Until now, in Germany, it was only possible to be held criminally liable for bribing hospital doctors. Self-employed healthcare professionals could not be held criminally liable under existing legislation prohibiting commercial and public bribery, as they did not qualify as ‘public officials’ or ‘associated persons of a business’ under the German Criminal Code. This position was confirmed by a decision of the German Federal Court of Justice on 29 March 2012.
The new Act will remove this distinction, broadening criminal anti-bribery law to cover all healthcare professionals.
Significant changes introduced by the new Act
The new Act implements two new criminal provisions: active bribery (§ 299a) and passive corruption (§ 299b). The former prohibits the receipt of unfair benefits by healthcare professionals, and the latter the granting of unfair benefits to healthcare professionals by service providers. Therefore, the individuals acting on either side of a bribe could be held criminally liable.
Which behaviours could be held criminally liable?
According to § 299a, a healthcare professional could be held liable for the receipt of an unfair benefit if he or she requests, accepts a promise of, or accepts a benefit in return for giving preference to a particular person or entity in relation to:
- the prescription of pharmaceutical or medical products;
- the procurement of pharmaceutical or medical products; or
- the referral of patients.
On the other hand, any person who offers, promises or grants such benefits to a healthcare professional could also be held criminally liable under § 299b.
Who will the new offences apply to?
The new offences will be of broad application to interactions with members of the medical profession, including all healthcare professionals whose training is subject to state regulation.

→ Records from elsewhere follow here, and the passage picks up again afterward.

Lemma run_call_spec s x c : end_inv conv s x -> call_ok clock c x ->
  wp (run_call clock network c) (call_post c s x) (e_tcb x) (e_world x).
Proof.
  intros HI Hok. pose proof HI as [Hs HT Hev]. destruct c; cbn [run_call call_ok] in *; wp_step.
  - wp_apply (Connect_spec clock network conv s _ _ HT Hev). intros _ t' w' (s' & ? & ? & ? & ?). wp_steps.
    by apply (call_post_view _ _ _ _ _ s').
  - wp_apply (Send_spec clock network conv s _ _ buffer HT Hev Hok).
    intros r t' w' (HT' & Hev' & Hv & Hne & _). wp_steps. split; [|split].
    + eexists. split; [|by split]. cbn [fst]. destruct Hs as [[-> Ha]| ->]; [|by right].
      rewrite Hne; [left; by rewrite Ha|]. intros He.
      destruct (ti_live _ _ _ HT) as [Hc|HL]; [congruence|].
      destruct HL as (P & R & sent & unsent & HS). by rewrite (proj2 (so_listen _ _ _ _ _ _ HS)) in He.
    + unfold recv_view in Hv. congruence.
    + intros o D _ _ _ Hr. split; [done|]. rewrite Z.add_0_r. by apply (rcv_stream_view o D (e_tcb x)).
  - wp_apply (Recv_spec clock network conv s _ _ len HT Hev).
    intros [r data] t' w' (HT' & Hev' & Hsd & Hr). wp_steps. split; [|split].
    + exists s. cbn [fst]. by rewrite app_nil_r.
    + congruence.
    + intros o D _ _ _ Hst. cbn [snd]. destruct Hr as [(_ & -> & Hv)|(Hr0 & Hlen & Hr)].
      * split; [done|]. rewrite Z.add_0_r. by apply (rcv_stream_view o D (e_tcb x)).
      * destruct (Hr o D Hst) as [Hd Hst']. rewrite Hlen. split; [|done].
        replace (length data) with (Z.to_nat r) by lia. done.
  - destruct Hok as [Hlen Hseg].
    wp_apply (NotifyPacket_spec clock network conv s _ _ datagram HT Hev Hlen Hseg).
    intros _ t' w' (s' & Hg & HT' & Hev' & Hsd & Hmv). wp_steps. split; [|split].
    + exists s'. cbn [fst]. rewrite app_nil_r. split; [by apply (grown_stream s)|done].
    + congruence.
    + intros o D Hn Ho Hp Hst. split; [done|]. rewrite Z.add_0_r. apply Hmv; [congruence| |done].
      intros Hc. destruct (Hp Hc). by apply data_ok_honest.
  - wp_apply (NotifyClock_spec clock network conv s _ _ now HT Hev). intros _ t' w' (?&?&?). wp_steps.
    apply (call_post_view _ _ _ _ _ s); try done. by left.
  - wp_apply (NotifyMTU_spec conv s _ _ mtu HT Hev Hok). intros _ t' w' (?&?&?). wp_steps.
    apply (call_post_view _ _ _ _ _ s); try done. by left.
  - wp_apply (Close_spec conv s _ _ force HT Hev). intros _ t' w' (HT' & -> & Hsd). wp_steps.
    split; [exists s; cbn [fst]; by rewrite app_nil_r|]. by split.
  - wp_steps. destruct (SetOption_spec conv s (e_tcb x) opt value HT) as [HT' Hv].
    apply (call_post_view _ _ _ _ _ s); try done. by left.
Qed.

Lemma step_post s x c y : end_inv conv s x -> call_ok clock c x -> step_end clock network c x y ->
  exists s', end_inv conv s' y /\ exists a d, e_acc y = e_acc x ++ a /\ e_del y = e_del x ++ d /\
    call_post c s x (a, d) (e_tcb y) (e_world y).
Proof.
  intros HI Hok (a & d & t' & w' & Hrun & ->). pose proof (run_call_spec s x c HI Hok) as Hp.
  unfold wp in Hp. rewrite Hrun in Hp. pose proof Hp as [(s' & Hs & HT & He) _].
  exists s'. split; [by split|]. by exists a, d.
Qed.
End Inv.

Therefore interactions with not only doctors, dentists, veterinarians or pharmacists, but also nurses, midwives or speech therapists will be covered.
What kind of benefits could now be prohibited?

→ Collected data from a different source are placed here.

(* ===== verification/TcpFacts.v ===== *)
(** * PseudoTcp: windows, timers, results, and limits

    Further promises of a connection, and closed runs that show where the code
    needs the conditions of [call_ok]: without them one datagram makes it read
    or write outside its buffers. *)

From S2P Require Import Prelude TimeUtil ByteOrder PseudoTcp TcpLogic TcpSend TcpRecv TcpConn TcpMain TcpRuns TcpNet.
#[local] Open Scope jingle_scope.
Import Tcp.

Section Facts.
Context `{Platform}.

(** What the receiver parses from a packet is what the sender put in it. *)
Theorem tcp_packet_roundtrip t seq flags now data :
  is_u32 (m_conv t) -> is_u32 seq -> is_u32 (m_rcv_nxt t) -> is_u8 flags -> is_u32 now ->
  is_u32 (m_ts_recent t) -> Z.of_nat (length data) < 65536 ->
  parse_segment (build_packet t seq flags now data) =
    {| g_conv := m_conv t; g_seq := seq; g_ack := m_rcv_nxt t; g_flags := flags;
       g_wnd := u16 (m_rcv_wnd t); g_data := data; g_len := Z.of_nat (length data);
       g_tsval := now; g_tsecr := m_ts_recent t |}.
Proof. apply parse_build_packet. Qed.

(** What is sent next fits the peer's window with what is in flight, fits a
    segment, and is data of the queue. *)
Theorem tcp_window_respected clock network conv now x :
  is_u32 conv -> reach clock network (call_ok clock) conv now x ->
  let t := e_tcb x in
  m_state t <> TCP_CLOSED ->
  let inflight := m_snd_nxt t -u m_snd_una t in
  0 <= inflight <= m_slen t /\ 0 <= nAvailable t <= m_slen t - inflight /\ nAvailable t <= m_mss t /\
  (nAvailable t = 0 \/ inflight + nAvailable t <= m_snd_wnd t).
Proof.
  intros Hc Hr t Ho inflight. destruct (reach_inv _ _ _ _ _ Hc Hr) as [s [_ HT _]]. fold t in HT.
  destruct (tcp_live _ s t HT Ho) as (P & R & sent & unsent & HS). pose proof (ti_base _ _ _ HT) as HB.
  destruct (TcpSend.inflight _ _ _ _ _ (so_inv _ _ _ _ _ _ HS)) as (E & Hi & Hs).
  fold inflight in E. split; [lia|].
  destruct (b_mss _ _ HB) as (Hm & _). pose proof (b_cwnd _ _ HB) as Hcw. unfold cwnd_ok, is_u32 in Hcw.
  apply nAvailable_bounds; [done|lia|lia|lia|apply HB|lia].
Qed.

(** The time [GetNextClock] gives is short enough: while it is positive no
    timer is due, and [NotifyClock] leaves the connection as it is. *)
Theorem tcp_next_clock_enough clock network now t w n :
  GetNextClock now t = Some n -> 0 < n -> n <= CLOSED_TIMEOUT /\
  NotifyClock clock network now t w = Ok tt t w.
Proof.
  unfold GetNextClock, clock_check.
  destruct (decide (m_shutdown t = SD_FORCEFUL)); [done|]. destruct (_ && _); [done|].
  unfold NotifyClock, mbind, M_bind, get.
  destruct (decide (m_state t = TCP_CLOSED)); [intros [= <-] _; done|].
  intros [= Hn] Hpos.
  set (ta := TimeDiff (m_t_ack t +u m_ack_delay t) now) in *.
  set (tr := TimeDiff (m_rto_base t +u m_rx_rto t) now) in *.
  set (tp := TimeDiff (m_lastsend t +u m_rx_rto t) now) in *.
  unfold DEFAULT_TIMEOUT, CLOSED_TIMEOUT in *.
  unfold clock_retransmit, clock_probe, mbind, M_bind, get, mret, M_ret. fold tr tp.
  assert (Hr : negb (m_rto_base t =? 0) && (tr <=? 0) = false).
  { destruct (m_rto_base t =? 0), (m_t_ack t =? 0), (m_snd_wnd t =? 0); cbn [negb andb];
      try reflexivity; apply Z.leb_gt; lia. }
  assert (Hp : (m_snd_wnd t =? 0) && (tp <=? 0) = false).
  { destruct (m_rto_base t =? 0), (m_t_ack t =? 0), (m_snd_wnd t =? 0); cbn [negb andb];
      try reflexivity; apply Z.leb_gt; lia. }
  assert (Ha : negb (m_t_ack t =? 0) && (ta <=? 0) = false).
  { destruct (m_rto_base t =? 0), (m_t_ack t =? 0), (m_snd_wnd t =? 0); cbn [negb andb];
      try reflexivity; apply Z.leb_gt; lia. }
  split.
  - destruct (m_rto_base t =? 0), (m_t_ack t =? 0), (m_snd_wnd t =? 0); lia.
  - rewrite Hr. cbn. fold tp. rewrite Hp. cbn. fold ta. rewrite Ha. done.
Qed.

(** C28. The results of [Send]: as many bytes as fit the buffer; an error when it
    is full, or the connection is not established. *)
Theorem tcp_send_results clock network conv now x b :
  is_u32 conv -> reach clock network (call_ok clock) conv now x -> Z.of_nat (length b) < 4294967296 ->
  let t := e_tcb x in
  wp (Send clock network b) (fun r t' _ =>
    (m_state t <> TCP_ESTABLISHED -> r = -1 /\ m_error t' = ENOTCONN) /\
    (m_state t = TCP_ESTABLISHED -> m_slen t = kSndBufSize -> r = -1 /\ m_error t' = EWOULDBLOCK) /\
    (m_state t = TCP_ESTABLISHED -> m_slen t < kSndBufSize ->
       r = Z.min (Z.of_nat (length b)) (kSndBufSize - m_slen t))) t (e_world x).
Proof.
  intros Hc Hr Hb t. destruct (reach_inv _ _ _ _ _ Hc Hr) as [s [_ HT Hev]]. fold t in HT.
  pose proof (Send_spec clock network conv s t _ b HT Hev Hb) as Hs.
  destruct (decide (m_state t = TCP_ESTABLISHED)) as [He|He].
  - destruct (decide (m_slen t = kSndBufSize)) as [Hf|Hf].
    + unfold Send. wp_steps. rewrite bool_decide_true by done. cbn [negb].
      rewrite (proj2 (Z.eqb_eq _ _) Hf). wp_steps. split; [done|]. split; [done|]. lia.
    + eapply wp_mono; [exact Hs|]. cbv beta. intros r t' w' (_ & _ & _ & _ & Hres).
      split; [done|]. split; [done|]. done.
  - unfold Send. wp_steps. rewrite bool_decide_false by done. cbn [negb]. wp_steps. done.
Qed.
End Facts.

Section Examples.
#[local] Existing Instance little_host.

Lemma tcp_packet_roundtrip_witness :
  parse_segment (build_packet (make 7 1000) 5 FLAG_CTL 99 ex_data) =
    {| g_conv := 7; g_seq := 5; g_ack := 0; g_flags := 2; g_wnd := 61440; g_data := ex_data;
       g_len := 2; g_tsval := 99; g_tsecr := 0 |}.
Proof.
  exact (tcp_packet_roundtrip (make 7 1000) 5 FLAG_CTL 99 ex_data ltac:(by split) ltac:(by split)
    ltac:(by split) ltac:(by split) ltac:(by split) ltac:(by split) ltac:(done)).
Defined.

Lemma ex_end_sizes :
  (fun x => (m_state (e_tcb x), m_slen (e_tcb x))) <$> ex_end = Some (TCP_ESTABLISHED, 2).
Proof. vm_compute. reflexivity. Qed.

Lemma ex_end_open : exists x, reach ex_clock ex_network (call_ok ex_clock) 7 1000 x /\
  m_state (e_tcb x) = TCP_ESTABLISHED /\ m_slen (e_tcb x) = 2.
Proof.
  pose proof ex_end_sizes as E.
  assert (Hr : forall x, ex_end = Some x -> reach ex_clock ex_network
    (fun c z => call_ok ex_clock c z /\ peer_ok (stream_of ex_data) c z) 7 1000 x)
    by (intros x; apply exec_calls_reach; constructor).
  destruct ex_end as [x|]; [|done]. exists x. specialize (Hr x eq_refl). split.
  - eapply reach_mono; [|exact Hr]. by intros ? ? [].
  - injection E as E1 E2. by split.
Qed.

Lemma tcp_window_respected_witness : exists x,
  reach ex_clock ex_network (call_ok ex_clock) 7 1000 x /\ m_slen (e_tcb x) = 2 /\
  nAvailable (e_tcb x) <= m_mss (e_tcb x).
Proof.
  destruct ex_end_open as (x & Hr & Hst & Hl). exists x. split; [exact Hr|]. split; [exact Hl|].
  destruct (tcp_window_respected ex_clock ex_network 7 1000 x) as (_ & _ & Hm & _);
    [by split|exact Hr|by rewrite Hst|]. exact Hm.
Defined.

Lemma tcp_send_results_witness : exists x,
  wp (Send ex_clock ex_network ex_data) (fun r _ _ => r = 2) (e_tcb x) (e_world x).
Proof.
  destruct ex_end_open as (x & Hr & Hst & Hl). exists x.
  eapply wp_mono; [apply (tcp_send_results ex_clock ex_network 7 1000 x ex_data); [by split|exact Hr|done]|].
  cbv beta. intros r t' w' (_ & _ & Hres). rewrite (Hres Hst); rewrite Hl; done.
Defined.

Lemma tcp_next_clock_enough_witness :
  GetNextClock 1500 (make 7 1000) = Some 4000 /\
  NotifyClock ex_clock ex_network 1500 (make 7 1000) (mkWorld 0 0 []) = Ok tt (make 7 1000) (mkWorld 0 0 []).
Proof.
  split; [reflexivity|].
  apply (tcp_next_clock_enough ex_clock ex_network 1500 (make 7 1000) (mkWorld 0 0 []) 4000);
    [reflexivity|lia].
Defined.

(** ** Limits *)

(** [parse] lets a packet of 12 to 23 bytes through to the reads of the header. *)
Example short_packet_overreads :
  NotifyPacket ex_clock ex_network (repeat Byte.x00 12) (make 0 1000) (mkWorld 0 0 []) = Fault OutOfBounds.
Proof. vm_compute. reflexivity. Qed.

(** A segment that runs past the end of the sequence space is placed before the
    buffer: one datagram to a fresh connection. *)
Example wrapping_segment_overwrites :
  NotifyPacket ex_clock ex_network (peer_packet 4294967286 0 0 (repeat Byte.x00 20)) (make 7 1000)
    (mkWorld 0 0 []) = Fault OutOfBounds.
Proof. vm_compute. reflexivity. Qed.

(** After an acknowledgement of a part of a segment, the segment keeps its old
    number: [transmit] of the front segment takes its data from offset
    4294967294 of the send buffer. *)
Definition partial_ack_script : list call :=
  [CPacket (peer_packet 0 FLAG_CTL 0 [mkbyte 0]); CPacket (peer_packet 1 0 1 []);
   CSend [mkbyte 1; mkbyte 2; mkbyte 3; mkbyte 4; mkbyte 5]; CPacket (peer_packet 1 0 3 [])].
Fixpoint run_calls (cs : list call) (t : TCB) (w : World) : option fault :=
  match cs with
  | [] => None
  | c :: cs => match run_call ex_clock ex_network c t w with
               | Ok _ t w => run_calls cs t w
               | Fault f => Some f
               end
  end.
Fixpoint run_tcb (cs : list call) (t : TCB) (w : World) : option TCB :=
  match cs with
  | [] => Some t
  | c :: cs => match run_call ex_clock ex_network c t w with
               | Ok _ t w => run_tcb cs t w
               | Fault f => None
               end
  end.
Example partial_ack_offset :
  (fun t => (m_snd_una t, m_slist t, (fun seg => s_seq seg -u m_snd_una t) <$> m_slist t)) <$>
    run_tcb partial_ack_script (make 7 1000) (mkWorld 0 0 [])
  = Some (3, [mkSSegment 1 3 1 false], [4294967294]).
Proof. vm_compute. reflexivity. Qed.

(** A time stamp from the future fails an assertion. *)
Example future_echo_asserts :
  run_calls [CPacket (peer_packet 0 FLAG_CTL 0 [mkbyte 0]);
    CPacket (build_packet ((make 7 1000) <| m_rcv_nxt := 1 |> <| m_ts_recent := 5000 |>) 1 0 1000 [])]
    (make 7 1000) (mkWorld 0 0 []) = Some AssertFailed.
Proof. vm_compute. reflexivity. Qed.

(** An MTU below the packet overhead gives a segment size of 4 GB. *)
Example small_mtu_wraps : m_mss (adjustMTU ((make 7 1000) <| m_mtu_advise := 100 |>)) = 4294967280.
Proof. vm_compute. reflexivity. Qed.

(** Data that overtake the connect message are kept one byte too far: bytes 1 and
    2 of the stream are [ex_data], a resend of byte 1 alone then delivers the
    first of them twice. *)
Definition early_data_script : list call :=
  [CPacket (peer_packet 1 0 0 ex_data); CPacket (peer_packet 0 FLAG_CTL 0 [mkbyte 0]);
   CPacket (peer_packet 1 0 1 [mkbyte 104]); CRecv 10].
Fixpoint run_delivers (cs : list call) (t : TCB) (w : World) : option bytes :=
  match cs with
  | [] => Some []
  | c :: cs => match run_call ex_clock ex_network c t w with
               | Ok (_, d) t w => (fun d' => d ++ d') <$> run_delivers cs t w
               | Fault f => None
               end
  end.
Example early_data_misplaced :
  run_delivers early_data_script (make 7 1000) (mkWorld 0 0 []) = Some [mkbyte 104; mkbyte 104].
Proof. vm_compute. reflexivity. Qed.
End Examples.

The new offences will apply broadly to the provision of any benefits, whether tangible or intangible, and whether given to a healthcare professional or a third party. The legislative notes to the Act give a number of examples of relevant benefits that generally fall in the scope of the new offence. These include, amongst others, the invitation of healthcare professionals to conferences, the sponsorship of training and hospitality, payments in relation to observational studies, financial contributions in return for patient referrals or the supply of laboratory samples, and the offering of profit shares in companies.

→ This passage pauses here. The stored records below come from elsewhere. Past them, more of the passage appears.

(* ===== verification/MessageQueue.v ===== *)
(** * Message queues and threads (talk/base/messagequeue.h, messagequeue.cc,
    messagehandler.cc, thread.h, thread.cc)

    [Mq] has the queue: one function per critical section.  [Thr] has the thread
    that owns it, as a transition system: the thread runs [Get] and [Send]s of
    its own to other threads step by step, while other threads post, send, clear
    and quit between any two steps. *)

From Stdlib Require Import Sorting.Sorted.
From S2P Require Import Prelude TimeUtil.
#[local] Open Scope jingle_scope.

Module Mq.

Definition kForever : Z := -1.
Definition MQID_ANY : Z := u32 (-1).
Definition MQID_DISPOSE : Z := u32 (-2).
Definition kMaxMsgLatency : Z := 150.

(** Handlers and data are named by numbers; [None] is NULL. *)
Record Message := mkMessage { phandler : option nat; message_id : Z; pdata : option nat; ts_sensitive : Z }.
#[export] Instance Message_eta : Eta Message := fun m => mkMessage (phandler m) (message_id m) (pdata m) (ts_sensitive m).
#[export] Instance Message_eq_dec : EqDecision Message.
Proof. solve_decision. Defined.
Definition no_message : Message := mkMessage None 0 None 0.
Definition Match (handler : option nat) (id : Z) (m : Message) : bool :=
  (bool_decide (handler = None) || bool_decide (handler = phandler m)) && ((id =? MQID_ANY) || (id =? message_id m)).
(** The names of a table; each is there once. *)
Definition names_of (t : table) : list QName := omap id t.
Lemma elem_of_names n t : n ∈ names_of t <-> exists i, t !! i = Some (Some n).
Proof.
  unfold names_of. rewrite list_elem_of_omap. setoid_rewrite list_elem_of_lookup.
  split; [intros (o & [i Hi] & Ho); exists i; by rewrite <- Ho | intros [i Hi]; exists (Some n); split; [by exists i|done]].
Qed.
Lemma names_insert t n i :
  t !! i = Some None -> names_of (<[i := Some n]> t) ≡ₚ n :: names_of t.
Proof.
  intros Hi. pose proof (take_drop_middle t i None Hi) as E. apply lookup_lt_Some in Hi.
  rewrite insert_take_drop by done. rewrite <- E at 3. unfold names_of. rewrite !omap_app. simpl.
  by rewrite Permutation_middle.
Qed.
Lemma names_length t : (length (names_of t) <= length t)%nat.
Proof.
  induction t as [|[n|] t IH]; [done| |].
  - change (names_of (Some n :: t)) with (n :: names_of t). rewrite !length_cons. lia.
  - change (names_of (None :: t)) with (names_of t). rewrite length_cons. lia.
Qed.
Lemma names_full t : length (names_of t) = length t -> forall i, t !! i <> Some None.
Proof.
  intros Hf i Hi. pose proof (names_insert t (QN_EMPTY) i Hi) as Hp. apply Permutation_length in Hp. rewrite length_cons in Hp.
  pose proof (names_length (<[i := Some QN_EMPTY]> t)) as Hle. rewrite length_insert, Hp, Hf in Hle. lia.
Qed.
Lemma names_free t : (length (names_of t) < length t)%nat -> exists i, t !! i = Some None.
Proof.
  induction t as [|[n|] t IH]; [simpl; lia| |by exists 0%nat].
  change (names_of (Some n :: t)) with (n :: names_of t). rewrite !length_cons.
  intros Hlt. destruct IH as [i Hi]; [lia|]. by exists (S i).
Qed.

However, in order to be held liable for a German bribery offence, the new law requires that such benefit is provided in return for preferential treatment leading to an unwarranted competitive advantage.
What are the sanctions?
Breach of §§ 299a or b could result in the imposition of fines or imprisonment. Particularly serious cases might result in imprisonment of up to five years.
These offences are defined as ‘ex officio crimes’, which means that the prosecutor is obliged to initiate investigations of its own volition (i.e. there is no requirement that a criminal complaint should first be submitted). It should be noted that the threshold at which the prosecutor must start an investigation in Germany is relatively low – mere suspicion of a possible breach is sufficient.
In parallel with the introduction of the new provisions, we have seen this area becoming the subject of growing public scrutiny. The last few years have seen a trend towards Federal States (most recently Bavaria) establishing specialised public prosecutors to focus specifically on corruption in healthcare. It is therefore widely expected that the intensity of prosecutions in this area is likely to increase in coming years.